Lemma zcost_nonneg m k : nonneg_costs m → 0 ≤ zcost m k.
Proof.
  intros Hm. unfold zcost. destruct (m !! k) as [p|] eqn:Hk; [|done].
  destruct (nonneg_costs_lookup m k p Hm Hk) as (z & -> & Hz). done.
Qed.

Lemma nonneg_costs_insert_flag m k p b :
  m !! k = Some p → nonneg_costs m → nonneg_costs (<[k := set_selected b p]> m).
Proof.
  intros Hk Hm k' p'. destruct (decide (k = k')) as [<-|Hne].
  - rewrite lookup_insert_eq. intros [= <-]. exact (Hm k p Hk).
  - rewrite lookup_insert_ne by done. apply Hm.
Qed.

Lemma nonneg_costs_clear_flags m :
  nonneg_costs m → nonneg_costs (set_selected false <$> m).
Proof.
  intros Hm k p. rewrite lookup_fmap.
  destruct (m !! k) as [q|] eqn:Hk; [|done]. intros [= <-]. exact (Hm k q Hk).
Qed.

(** With integer costs [calculateTotalPoints] is the sum of the costs. *)
Lemma calculateTotalPoints_zsum s :
  nonneg_costs (products s) →
  calculateTotalPoints s = Num (zsum (zcost (products s)) (selectedProducts s)).
Proof.
  intros Hm. unfold calculateTotalPoints.
  assert (∀ l a,
    fold_left (λ total productId,
      match products s !! productId with
      | Some product => add total (points product)
      | None => total
      end) l (Num a) = Num (a + zsum (zcost (products s)) l)) as H.
  { induction l as [|k l IH]; intros a; cbn; [f_equal; lia|].
    unfold zcost at 1. destruct (products s !! k) as [p|] eqn:Hk.
    - destruct (nonneg_costs_lookup _ k p Hm Hk) as (z & -> & _).
      rewrite IH. f_equal. lia.
    - rewrite IH. f_equal; lia. }
  by rewrite H.
Qed.

(** ** Consistency of the set and the flags *)

Lemma consistent_core s s' :
  selectedProducts s' = selectedProducts s → products s' = products s →
  consistent s → consistent s'.
Proof. intros Hs Hp [H1 H2 H3]. split; rewrite ?Hs, ?Hp; done. Qed.

Lemma consistent_toggle k s s' :
  selectedProducts s' = toggle_selection k s →
  products s' = toggle_products k s →
  consistent s → consistent s'.
Proof.
  intros Hs Hp [Hnd Hfl Hid]. unfold toggle_selection, toggle_products in *.
  destruct (products s !! k) as [p|] eqn:Hk;
    [|split; rewrite ?Hs, ?Hp; done].
  destruct (selected p) eqn:Hsel;
    [|destruct (le (add (calculateTotalPoints s) (points p))
                 (availablePoints s));
      [|split; rewrite ?Hs, ?Hp; done]].
  - split; rewrite ?Hs, ?Hp.
    + by apply NoDup_set_delete.
    + intros k'. rewrite elem_of_set_delete, Hfl.
      destruct (decide (k = k')) as [<-|Hne].
      * rewrite lookup_insert_eq. split; [by intros [_ ?]|].
        intros (q & [= <-] & Hq). done.
      * rewrite lookup_insert_ne by done. intuition congruence.
    + intros k' q. destruct (decide (k = k')) as [<-|Hne].
      * rewrite lookup_insert_eq. intros [= <-]. cbn. by apply Hid.
      * rewrite lookup_insert_ne by done. apply Hid.
  - split; rewrite ?Hs, ?Hp.
    + by apply NoDup_set_add.
    + intros k'. rewrite elem_of_set_add, Hfl.
      destruct (decide (k = k')) as [<-|Hne].
      * rewrite lookup_insert_eq. split; [|by right].
        intros _. by eexists.
      * rewrite lookup_insert_ne by done. intuition congruence.
    + intros k' q. destruct (decide (k = k')) as [<-|Hne].
      * rewrite lookup_insert_eq. intros [= <-]. cbn. by apply Hid.
      * rewrite lookup_insert_ne by done. apply Hid.
Qed.

Lemma consistent_reset s s' :
  selectedProducts s' = [] →
  products s' = set_selected false <$> products s →
  consistent s → consistent s'.
Proof.
  intros Hs Hp [Hnd Hfl Hid]. split; rewrite ?Hs, ?Hp.
  - constructor.
  - intros k. rewrite lookup_fmap. split; [by intros ?%elem_of_nil|].
    intros (p & Hk & Hsel). destruct (products s !! k); by simplify_eq/=.
  - intros k p. rewrite lookup_fmap.
    destruct (products s !! k) as [q|] eqn:Hk; [|done].
    intros [= <-]. cbn. by apply Hid.
Qed.

(** ** The budget *)

Lemma budgeted_within_budget s : budgeted s → within_budget s = true.
Proof.
  intros (Hm & z & Ha & _ & Hle). unfold within_budget.
  rewrite calculateTotalPoints_zsum, Ha by done. cbn.
  by apply bool_decide_eq_true.
Qed.

Lemma budget_of_insert_flag a l m k p b :
  m !! k = Some p →
  budget_of a l m → budget_of a l (<[k := set_selected b p]> m).
Proof.
  intros Hk (Hm & z & Ha & Hz & Hle). split.
  - by apply nonneg_costs_insert_flag.
  - exists z. split_and!; [done|done|].
    erewrite zsum_ext; [exact Hle|]. intros k' _.
    by apply zcost_insert_flag.
Qed.

Lemma toggle_budget k s :
  consistent s → budgeted s →
  budget_of (availablePoints s) (toggle_selection k s) (products s) ∧
  budget_of (availablePoints s) (toggle_selection k s) (toggle_products k s).
Proof.
  intros [Hnd Hfl Hid] Hb. pose proof Hb as (Hm & z & Ha & Hz & Hle).
  unfold toggle_selection, toggle_products.
  destruct (products s !! k) as [p|] eqn:Hk; [|by split].
  destruct (selected p) eqn:Hsel.
  - assert (budget_of (availablePoints s)
              (set_delete k (selectedProducts s)) (products s)) as Hb'.
    { split; [done|]. exists z. split_and!; [done..|].
      rewrite zsum_set_delete; [|done|apply Hfl; eauto].
      pose proof (zcost_nonneg _ k Hm). lia. }
    split; [done|]. by apply budget_of_insert_flag.
  - unfold budgeted in Hb. rewrite calculateTotalPoints_zsum by done.
    rewrite Ha in Hb |- *.
    destruct (nonneg_costs_lookup _ k p Hm Hk) as (c & Hc & Hc0).
    rewrite Hc. cbn.
    case_bool_decide as Hfit; [|by split].
    assert (budget_of (Num z) (set_add k (selectedProducts s)) (products s))
      as Hb'.
    { split; [done|]. exists z. split_and!; [done..|].
      rewrite zsum_set_add.
      - unfold zcost at 2. rewrite Hk, Hc. lia.
      - rewrite Hfl. intros (q & Hq & Hqs). congruence. }
    split; [done|]. by apply budget_of_insert_flag.
Qed.

(** ** The completion of an exchange *)

Lemma exchangeCompletion_spec s :
  let s' := exec exchangeCompletion s in
  availablePoints s' = sub (availablePoints s) (Num 0) ∧
  selectedProducts s' = [] ∧
  products s' = set_selected false <$> products s.
Proof.
  unfold exchangeCompletion. do 4 (rewrite exec_bind; cbn [write]).
  match goal with
  | |- context [exec _ ?s3] =>
      destruct (dom_only_refresh s3) as [(Ha & Hs & Hp & _) _];
      rewrite Ha, Hs, Hp
  end.
  done.
Qed.

Lemma timerFires_spec s :
  let s' := exec timerFires s in
  match pendingExchanges s with
  | O => s' = s
  | S n =>
      availablePoints s' = sub (availablePoints s) (Num 0) ∧
      selectedProducts s' = [] ∧
      products s' = set_selected false <$> products s
  end.
Proof.
  unfold timerFires. rewrite exec_bind. cbn [get].
  destruct (pendingExchanges s) as [|n]; [done|].
  rewrite exec_bind. cbn [write].
  apply (exchangeCompletion_spec (with_pendingExchanges n s)).
Qed.

(** ** Initialisation *)

Lemma forEach_write {A} (g : A → State → State) (l : list A) s :
  ∃ tr, forEach (λ x, write (g x)) l s = Ok () (fold_left (λ s x, g x s) l s) tr.
Proof.
  revert s. induction l as [|x l IH]; intros s; cbn; [by eexists|].
  unfold bind. cbn. destruct (IH (g x s)) as [tr ->]. by eexists.
Qed.

Lemma initProducts_spec s :
  ∃ tr, initProducts s
        = Ok () (with_products (catalog_of (cards (document s)) (products s)) s) tr.
Proof.
  unfold initProducts, bind. cbn [get].
  match goal with
  | |- context [forEach (λ x, write (@?g x)) ?l s] =>
      destruct (forEach_write g l s) as [tr Htr]
  end.
  cbn beta in Htr. rewrite Htr. exists ([] ++ tr). f_equal.
  unfold catalog_of. generalize (cards (document s)). clear Htr tr.
  intros cs. revert s. induction cs as [|c cs IH]; intros s; cbn.
  - by destruct s.
  - rewrite IH. done.
Qed.

Lemma catalog_of_snoc cs c m :
  catalog_of (cs ++ [c]) m = <[data_id c := product_of_card c]> (catalog_of cs m).
Proof. unfold catalog_of. by rewrite fold_left_app. Qed.

(** The catalog holds, under each identifier, the product of the last card
    carrying it. *)
Lemma catalog_of_lookup cs m k :
  catalog_of cs m !! k =
  match last_card k cs with
  | Some c => Some (product_of_card c)
  | None => m !! k
  end.
Proof.
  induction cs as [|c cs IH] using rev_ind; [done|].
  rewrite catalog_of_snoc. unfold last_card in *. rewrite filter_app.
  destruct (decide (data_id c = k)) as [Hc|Hc].
  - rewrite filter_cons_True, filter_nil by done. rewrite last_snoc.
    by rewrite <- Hc, lookup_insert_eq.
  - rewrite filter_cons_False, filter_nil, app_nil_r by done.
    by rewrite lookup_insert_ne.
Qed.

Lemma last_card_Some k cs c :
  last_card k cs = Some c → c ∈ cs ∧ data_id c = k.
Proof.
  unfold last_card. intros H%last_Some_elem_of.
  by apply list_elem_of_filter in H as [? ?].
Qed.

Lemma last_card_is_Some c cs : c ∈ cs → is_Some (last_card (data_id c) cs).
Proof.
  intros Hc. unfold last_card.
  destruct (last _) eqn:Hl; [by eexists|].
  apply last_None in Hl.
  assert (c ∈ filter (λ c', data_id c' = data_id c) cs) as Hin
    by by apply list_elem_of_filter.
  rewrite Hl in Hin. by apply elem_of_nil in Hin.
Qed.

(** The state that the constructor leaves: the budget, the empty set, the
    catalog of the cards, and no listener on the confirmation button. *)
Lemma initial_spec d :
  availablePoints (initial d) = Num 7000 ∧
  selectedProducts (initial d) = [] ∧
  products (initial d) = catalog_of (cards d) ∅ ∧
  confirmButton (initial d) = getElementById_confirmButton d ∧
  confirmListener (initial d) = false.
Proof.
  unfold initial, init. rewrite exec_bind.
  destruct (initProducts_spec (fresh d)) as [tr ->].
  do 2 (rewrite exec_bind; cbn).
  match goal with
  | |- context [exec _ ?s3] =>
      destruct (dom_only_updateConfirmButton s3) as [(Ha & Hs & Hp & Hb & Hl) _];
      rewrite Ha, Hs, Hp, Hb, Hl
  end.
  done.
Qed.

Lemma catalog_of_fresh cs k p :
  catalog_of cs ∅ !! k = Some p → id p = k ∧ selected p = false.
Proof.
  rewrite catalog_of_lookup. destruct (last_card k cs) as [c|] eqn:Hc; [|done].
  apply last_card_Some in Hc as [_ Hc]. by intros [= <-].
Qed.

Lemma initial_consistent d : consistent (initial d).
Proof.
  destruct (initial_spec d) as (_ & Hs & Hp & _). split; rewrite ?Hs, ?Hp.
  - constructor.
  - intros k. split; [by intros ?%elem_of_nil|].
    intros (p & [_ Hk]%catalog_of_fresh & Hsel). congruence.
  - intros k p Hk. by apply catalog_of_fresh in Hk as [? _].
Qed.

(** [initEventListeners] runs before the field [confirmButton] is assigned:
    the constructor attaches no listener to the confirmation button. *)
Remark constructor_attaches_no_confirm_listener d :
  confirmListener (initial d) = false.
Proof. apply initial_spec. Qed.

(** ** Steps *)

(** One goal per operation, the timer with [timerFires_spec] at hand. *)
Ltac step_cases s op k el answer H :=
  unfold step; destruct op as [k el|answer| |]; cbn [perform];
  [ | | | pose proof (timerFires_spec s) as H; cbn zeta in H ].

Lemma step_consistent s op : consistent s → consistent (step s op).
Proof.
  intros Hs. step_cases s op k el answer H.
  - destruct (toggle_spec k el s) as [(_ & Hsel & Hp) _].
    by eapply consistent_toggle.
  - destruct (dom_only_confirmClick answer s) as [(_ & Hsel & Hp & _) _].
    by eapply consistent_core.
  - destruct (dom_only_processExchange s) as [(_ & Hsel & Hp & _) _].
    by eapply consistent_core.
  - destruct (pendingExchanges s); [by rewrite H|].
    destruct H as (_ & Hsel & Hp). by eapply consistent_reset.
Qed.

Lemma run_snoc ops op s : run (ops ++ [op]) s = step (run ops s) op.
Proof. unfold run. by rewrite fold_left_app. Qed.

━━━━━━

• [Your assignment]:
Using the records above, pull out each line where the word "answer" occurs.

• [Solved problem]:
Ltac step_cases s op k el answer H :=
  unfold step; destruct op as [k el|answer| |]; cbn [perform];
  intros Hs. step_cases s op k el answer H.
  - destruct (dom_only_confirmClick answer s) as [(_ & Hsel & Hp & _) _].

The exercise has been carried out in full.